You have an equation for height which is a function of time. You have the desired height and are looking for the required time. Can you rearrange the equation to find the time given the height?

 

[Paulo2014]

I got the equation to rearange to t=1.62/h. Is that right?

 

[Snazzy]

Looks right to me.

 

[sutupidmath]

I got the equation to rearange to t=1.62/h. Is that right?
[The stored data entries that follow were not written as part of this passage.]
(* ===== verification/GateLocator.v ===== *)
(** * Gateway bindings in the location store

    [locate/redis/gate.go]: the Lua scripts and the operations of
    [GateLocator] around them.  The scripts that look up, renew and remove a
    binding are functions on the server.  The bind script is kept as the text
    the client sends: it leaves a block open, so it has no meaning in Lua, and
    what a server would do with a text it loads is the parameter [exec].  JSON
    is an interface between this file and its implementation; the server and
    its Lua loader are parameters. *)

From S2P Require Import Prelude Errors Locate Keys Redis.
From Stdlib Require Import Strings.Ascii.

(** ** Interfaces *)

Definition utf8_binding (b : GateBinding) : bool :=
  ValidString (ServiceName b) && ValidString (UID b) && ValidString (GateID b) &&
  ValidString (GateEndpoint b) && ValidString (ConnID b) && ValidString (BindingToken b).

(** [json.Marshal] and [json.Unmarshal] on bindings. *)
Class BindingJson := {
  json_Marshal : GateBinding → result string;
  json_Unmarshal : string → result GateBinding;
}.
Class BindingJsonLaws (J : BindingJson) := {
  marshal_total b : ∃ raw, json_Marshal b = Ok raw;
  marshal_roundtrip b raw :
    utf8_binding b = true → json_Marshal b = Ok raw → json_Unmarshal raw = Ok b;
}.

(** ** Lua chunks: which blocks are closed *)

Module Lua.

Definition word_char (c : ascii) : bool :=
  within 97 122 c || within 65 90 c || within 48 57 c || (char_Z c =? 95).
Definition RenewNodeEpoch (c : call) (serviceName nodeID epoch : string) (ttl : Z) (d : db)
  : db * option error :=
  match nodeEpochLeaseMilliseconds serviceName nodeID epoch ttl with
  | Err err => (d, Some err)
  | Ok ttlMillis =>
      match run_loaded compileError c (renewNodeEpoch_run (nodeEpochKey serviceName nodeID) epoch ttlMillis) d with
      | (d, Err err) => (d, Some err)
      | (d, Ok values) => (d, decodeNodeEpochResult values)
      end
  end.

Definition LocateNodeEpoch (c : call) (serviceName nodeID : string) (d : db) : db * result string :=
  if negb (ValidServiceName serviceName) || negb (nonempty nodeID) then (d, Err ErrInvalidNodeEpoch)
  else match command c (λ ms d, (d, GET ms (nodeEpochKey serviceName nodeID) d)) d with
       | (d, Err err) => (d, Err err)
       | (d, Ok None) => (d, Err ErrNodeEpochNotFound)
       | (d, Ok (Some epoch)) => (d, if negb (nonempty epoch) then Err ErrInvalidNodeEpoch else Ok epoch)
       end.

Definition UnregisterNodeEpoch (c : call) (serviceName nodeID epoch : string) (d : db) : db * option error :=
  if negb (ValidServiceName serviceName) || negb (nonempty nodeID) || negb (nonempty epoch)
  then (d, Some (ESentinel ErrInvalidNodeEpoch))
  else match run_loaded compileError c (deleteIfValueMatches_run (nodeEpochKey serviceName nodeID) epoch) d with
       | (d, Err err) => (d, Some err)
       | (d, Ok values) =>
           (d, if ackIdempotentUnbind (scriptStatus values) then None
               else Some (ESentinel ErrInvalidScriptResult))
       end.
End Locator.

(** ** Histories of the store *)

Inductive op :=
| OBindNode (serviceName uid nodeID epoch : string)
| ORenewNode (serviceName uid nodeID epoch : string)
| OUnbindNode (serviceName uid nodeID epoch : string)
| ORegister (serviceName nodeID epoch : string) (ttl : Z)
| ORenewEpoch (serviceName nodeID epoch : string) (ttl : Z)
| OUnregister (serviceName nodeID epoch : string).

Section History.
Context `{R : Redis} (compileError : error).
Section Server.
Context (handlers : Z → bool)             (* a handler is registered for the command *)
        (onDisconnect : bool)             (* a disconnect handler is registered *)
        (has_locator has_directory : bool)
        (pushTimeout : Z).

Definition checkEpoch : nprog (option error) :=
  let! err := call Valid in
  match err with
  | Some e =>
      let! _ := call (FailLifecycle (Some e)) in
      Ret (Some (EStatus Unavailable "node epoch is unavailable"))
  | None => Ret None
  end.

Definition currentIdentity : nprog nodeIdentity :=
  let! identity := call Identity in Ret (default zero_identity identity).

Definition routeIdentity (binding : GateBinding) : nprog (result nodeIdentity) :=
  let! identity := currentIdentity in
  if negb (nonempty (serviceName identity)) || negb (bool_decide (serviceName identity = ServiceName binding))
  then Ret (Err (EStatus Aborted "node service mismatch"))
  else
    let! err := checkEpoch in
    Ret (match err with Some e => Err e | None => Ok identity end).

Definition checkNodeBinding (ctx : context) (gate : GateBinding) (identity : nodeIdentity) : nprog (option error) :=
  if negb has_locator then Ret (Some (EStatus Unavailable "node locator is unavailable"))
  else
    let! found := call (LocateNode ctx (ServiceName gate) (UID gate)) in
    match found with
    | Err err => Ret (mapNodeLocatorError (Some err))
    | Ok node =>
        if negb (bool_decide (node = nodeID identity))
        then Ret (Some (EStatus Aborted "node binding changed"))
        else checkEpoch
    end.

Definition fenceStickyClaim (ctx : context) (claim : stickyClaim) (binding : GateBinding) (identity : nodeIdentity)
  : nprog (option error) :=
  if xorb (nonempty (c_NodeID claim)) (nonempty (c_Epoch claim))
  then Ret (Some (EStatus InvalidArgument "invalid node claim"))
  else if negb (nonempty (c_NodeID claim)) then Ret None
  else if negb (bool_decide (nodeID identity = c_NodeID claim))
  then Ret (Some (EStatus Aborted "node binding changed"))
  else if negb (bool_decide (c_Epoch claim = epoch identity))
  then Ret (Some (EStatus Aborted "node epoch mismatch"))
  else checkNodeBinding ctx binding identity.

Definition forwardTo (ctx : context) (claim : stickyClaim) (binding : GateBinding) (cmd : Z) (body : bytes)
  : nprog (result bytes) :=
  let! ok := call (Admit Requests) in
  if negb ok then Ret (Err (EStatus Unavailable "node is draining"))
  else defer (call (Finish Requests)) (
    if negb (ValidGateBinding binding) then Ret (Err (EStatus InvalidArgument "invalid forward route"))
    else
      let! identity := routeIdentity binding in
      match identity with
      | Err err => Ret (Err err)
      | Ok identity =>
          let! ctx := call (RequestContext ctx) in
          let! err := fenceStickyClaim ctx claim binding identity in
          match err with
          | Some err => Ret (Err err)
          | None =>
              if negb (handlers cmd)
              then Ret (Err (EStatus Unimplemented ("unimplemented Command=" +:+ pretty cmd)))
              else call (Handle (ctx <| command := Some cmd |> <| session := Some binding |>) binding cmd body)
          end
      end).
The deal is that i do not think you have set right the very first equation at the first place. I wrote a detailed answer and posted it here, but i guess a moderator deleted it, due to forum rules, that we aren't supposed to give explicit answers.

 

[sutupidmath]

Because i think that the differential equation that describes that situation, given that the height increases at a rate of 8% of the previous height is:

$$\frac{dh}{dt}=.08h$$ Now if you solve this diff. eq. you will end up with the solution function:

$$h(t)=1.5e^{.08t}$$

So, i think that this equation instead describes the height of the tree at any point in time.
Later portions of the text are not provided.